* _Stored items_
Lemma own_entry_remove h plist l m es1 es2 o r extra (Q : unit -> pmem -> Prop) :
  plist_ok h plist l m (es1 ++ (o, r) :: es2) extra ->
  (forall h' l', plist_ok h' plist l' m (es1 ++ es2) extra -> same_list l l' -> keeps extra h h' -> Q tt h') ->
  own (prefix_list_entry_remove plist o) h Q.
Proof.
  intros H HQ. destruct (list_to_map_middle es1 es2 o r (pk_nodup _ _ _ _ _ _ H)) as [Emap HoE].
  destruct (pk_entry _ _ _ _ _ _ H o r) as (Ho0 & e & Ee & Er & _); [apply elem_of_app; right; by left|].
  destruct (pk_trie _ _ _ _ _ _ H) as [tabs Htrie]. rewrite Emap, <- Er in Htrie.
  unfold prefix_list_entry_remove. ostep.
  eapply (own_trie_del D HD _ l m o e (list_to_map (es1 ++ es2)) tabs); try done; try apply H.
  intros h1 tabs1 Ht1 Hf1 Hb1. ostep.
  pose proof (trie_frame_list _ _ _ _ Hf1 (pk_list _ _ _ _ _ _ H)) as Hl1.
  assert (Hdll1 : dll_ok h1 l (es1.*1 ++ o :: es2.*1)).
  { pose proof (pk_dll _ _ _ _ _ _ H) as Hd. rewrite fmap_app, fmap_cons in Hd. eapply dll_ok_ext; [|exact Hd].
    intros a _. by apply trie_frame_links. }
  eapply own_entry_unlink; [exact Hl1|apply H|exact Hdll1|]. intros h2 l2 Hl2 Hsame2 Hdll2 Hf2. ostep.
  assert (Ee2 : exists e2, h2 !! o = Some (OEntry e2)).
  { pose proof (Hf1 o) as Ho1. rewrite Ee in Ho1. destruct Ho1 as (v & Ev). pose proof (Hf2 o) as Ho2. rewrite Ev in Ho2.
    destruct Ho2 as (p & n & ->). eauto. }
  destruct Ee2 as (e2 & Ee2). unfold prefix_list_entry_free. eapply own_free; [exact Ee2|done|].
  assert (Hsize : pl_count l2 = Z.of_nat (length (es1 ++ es2)) + 1 /\ Z.of_nat (length (es1 ++ es2)) < 2 ^ 31).
  { eapply removed_size; eassumption. }
  destruct Hsize as [Hcount Hsmall].
  eapply own_add_count; [eapply removed_at; eassumption|apply H|lia|].
  eapply HQ; [eapply removed_ok; eassumption| |eapply removed_keeps; eassumption].
  destruct Hsame2 as (hd & tl & ->). by eexists _, _, _.
Qed.
End ops.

* _What is being asked_
Beginning with the line that contains "eapply own_entry_unlink; [exact", quote each line exactly through the last line of the entries above, and nothing beyond them.

* _Solution below_
  eapply own_entry_unlink; [exact Hl1|apply H|exact Hdll1|]. intros h2 l2 Hl2 Hsame2 Hdll2 Hf2. ostep.
  assert (Ee2 : exists e2, h2 !! o = Some (OEntry e2)).
  { pose proof (Hf1 o) as Ho1. rewrite Ee in Ho1. destruct Ho1 as (v & Ev). pose proof (Hf2 o) as Ho2. rewrite Ev in Ho2.
    destruct Ho2 as (p & n & ->). eauto. }
  destruct Ee2 as (e2 & Ee2). unfold prefix_list_entry_free. eapply own_free; [exact Ee2|done|].
  assert (Hsize : pl_count l2 = Z.of_nat (length (es1 ++ es2)) + 1 /\ Z.of_nat (length (es1 ++ es2)) < 2 ^ 31).
  { eapply removed_size; eassumption. }
  destruct Hsize as [Hcount Hsmall].
  eapply own_add_count; [eapply removed_at; eassumption|apply H|lia|].
  eapply HQ; [eapply removed_ok; eassumption| |eapply removed_keeps; eassumption].
  destruct Hsame2 as (hd & tl & ->). by eexists _, _, _.
Qed.
End ops.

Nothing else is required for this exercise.